A uma e outra dessas funções da lei
pode na verdade acomodar-se o que Paulo diz em outro lugar [Gl 3.24], a saber,
que a lei foi para os judeus um guia e acompanhante de crianças de escola em
relação a Cristo, pois que há dois tipos de homens a quem conduz pela mão a
Cristo através de sua ação tutorial. Os primeiros são aqueles acerca de quem
temos falado, porquanto estão demasiadamente cheios de confiança, seja da virtude
pessoal, seja da própria justiça, não estão habilitados para receber a graça de
Cristo, a não ser que sejam antes esvaziados.
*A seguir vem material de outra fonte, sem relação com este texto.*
(** * Interactive geometry engine of the annotator: a shallow embedding

    The development follows [AnnotationCanvas] (pointer handlers, hit
    tests, resize and divider arithmetic, fit and centring), [gridUtils]
    and [toleranceUtils], the rows / cols inputs, the multi-selection
    and the icon list of [ElementList], the hooks [useAnnotationState],
    [useViewState] and [useToolState], and [handleApplyCrop] of the page.

    Numbers.  A JavaScript [number] is modelled by an exact rational
    ([Q]).  Every arithmetic step of the source that can leave the finite
    numbers (a division by zero, a read past the end of an array used
    in arithmetic) is made explicit: the embedding then answers [None].
    Rounding error of IEEE doubles is outside this model. *)

From Stdlib Require Import String DecimalString.
From Stdlib Require Import QArith Qminmax Qabs Qround ZArith List Bool Lia Lqa.
Import ListNotations.
Open Scope Q_scope.

(** ** A small error monad: [None] stands for a non-finite number *)

Definition bind {A B : Type} (c : option A) (k : A -> option B) : option B :=
  match c with
  | Some a => k a
  | None => None
  end.

Notation "x <- c ;; k" := (bind c (fun x => k))
  (at level 61, c at next level, right associativity).

(** ** Numbers *)

Module Num.

Definition ltb (a b : Q) : bool := negb (Qle_bool b a).
Definition leb (a b : Q) : bool := Qle_bool a b.
Definition geb (a b : Q) : bool := Qle_bool b a.

(** [a / b]; the source yields [Infinity] or [NaN] when [b] is zero. *)
Definition div (a b : Q) : option Q :=
  if Qeq_bool b 0 then None else Some (a / b).

(** [Math.round]: the nearest integer, halves towards plus infinity. *)
Definition round (a : Q) : Q := inject_Z (Qfloor (a + (1 # 2))).

Definition ofNat (n : nat) : Q := inject_Z (Z.of_nat n).

End Num.

(** ** Arrays *)

Module Arr.

(** [Array(n).fill(v)] *)
Definition fill {A : Type} (n : nat) (v : A) : list A := repeat v n.

(** [l.slice(s, e)], negative indices counting from the end. *)
Definition slice {A : Type} (l : list A) (s e : Z) : list A :=
  let len := Z.of_nat (length l) in
  let k := if (s <? 0)%Z then Z.max (len + s) 0 else Z.min s len in
  let f := if (e <? 0)%Z then Z.max (len + e) 0 else Z.min e len in
  firstn (Z.to_nat (f - k)) (skipn (Z.to_nat k) l).

(** [l.slice(s)] *)
Definition sliceFrom {A : Type} (l : list A) (s : Z) : list A :=
  slice l s (Z.of_nat (length l)).

(** [l.reduce((a, b) => a + b, 0)] *)
Definition sum (l : list Q) : Q := fold_left Qplus l 0.

(** [l[i]] used in arithmetic: [undefined] would give [NaN]. *)
Definition get (l : list Q) (i : nat) : option Q := nth_error l i.

(** [l[i] = v] for an index inside the array. *)
Fixpoint set (l : list Q) (i : nat) (v : Q) : list Q :=
  match l, i with
  | [], _ => []
  | _ :: t, O => v :: t
  | h :: t, S j => h :: set t j v
  end.

(** Element-wise rational equality of two arrays. *)
Definition eqv (l1 l2 : list Q) : Prop := Forall2 Qeq l1 l2.

End Arr.

(** ** Data model *)

Record BBox := mkBBox { x : Q; y : Q; width : Q; height : Q }.

Record Point := mkPoint { px : Q; py : Q }.

Record IconDefinition := mkIcon {
  elementId : string;
  centerX : Q;
  centerY : Q
}.

(** The declaration of [UIElement] lives in [types/annotation], which the
    handlers only import; the fields below are the ones they read or
    write, with [type] and [id] the strings they are in the source. *)
Record UIElement := mkElement {
  id : string;
  type : string;
  bbox : BBox;
  text : option string;
  rows : option nat;
  cols : option nat;
  rowHeights : option (list Q);
  colWidths : option (list Q);
  parentId : option string;
  icons : list IconDefinition;
  maskColor : option string;
  hAlign : option string;
  vAlign : option string
}.

(** [{ ...el, bbox: b }] and its siblings *)
Definition withBBox (el : UIElement) (b : BBox) : UIElement :=
  mkElement (id el) (type el) b (text el) (rows el) (cols el)
            (rowHeights el) (colWidths el) (parentId el) (icons el)
            (maskColor el) (hAlign el) (vAlign el).

Definition withColWidths (el : UIElement) (ws : option (list Q)) : UIElement :=
  mkElement (id el) (type el) (bbox el) (text el) (rows el) (cols el)
            (rowHeights el) ws (parentId el) (icons el)
            (maskColor el) (hAlign el) (vAlign el).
Portanto, ante o reconhecimento
de sua própria miséria, a lei os sujeita à humildade para que sejam assim
preparados a buscar o que antes disso não julgavam faltar-lhes. Os outros têm
necessidade de um freio com que sejam coibidos, para que não soltem a tal ponto
as rédeas à concupiscência de sua carne, que se afastem inteiramente de todo o
zelo de retidão. Pois, onde o Espírito de Deus ainda não impera, aí por vezes
as paixões refervescem em tal medida que há perigo de que mergulhem no
esquecimento e desprezo de Deus a alma que a si sujeita. E isto aconteceria se
Deus não viesse a seu encontro com este remédio. E, desta sorte, se Deus não
regenera imediatamente aqueles a quem destinou à herança de seu reino, mediante
as obras da lei os conserva debaixo do temor até o tempo de sua visitação,
certamente não aquele temor casto e puro, qual deve haver em seus filhos,
todavia, prestante para isto, sejam, segundo sua capacidade, instruídos na
verdadeira piedade. Desta matéria temos já tantas comprovações que não há
absolutamente necessidade de exemplo. Ora, todos quantos viveram por algum
tempo na ignorância de Deus confessam haver-lhes isso acontecido que fossem
contidos em certo temor e deferência de Deus pelo freio da lei, até que,
regenerados pelo Espírito, começassem a amá-lo de coração.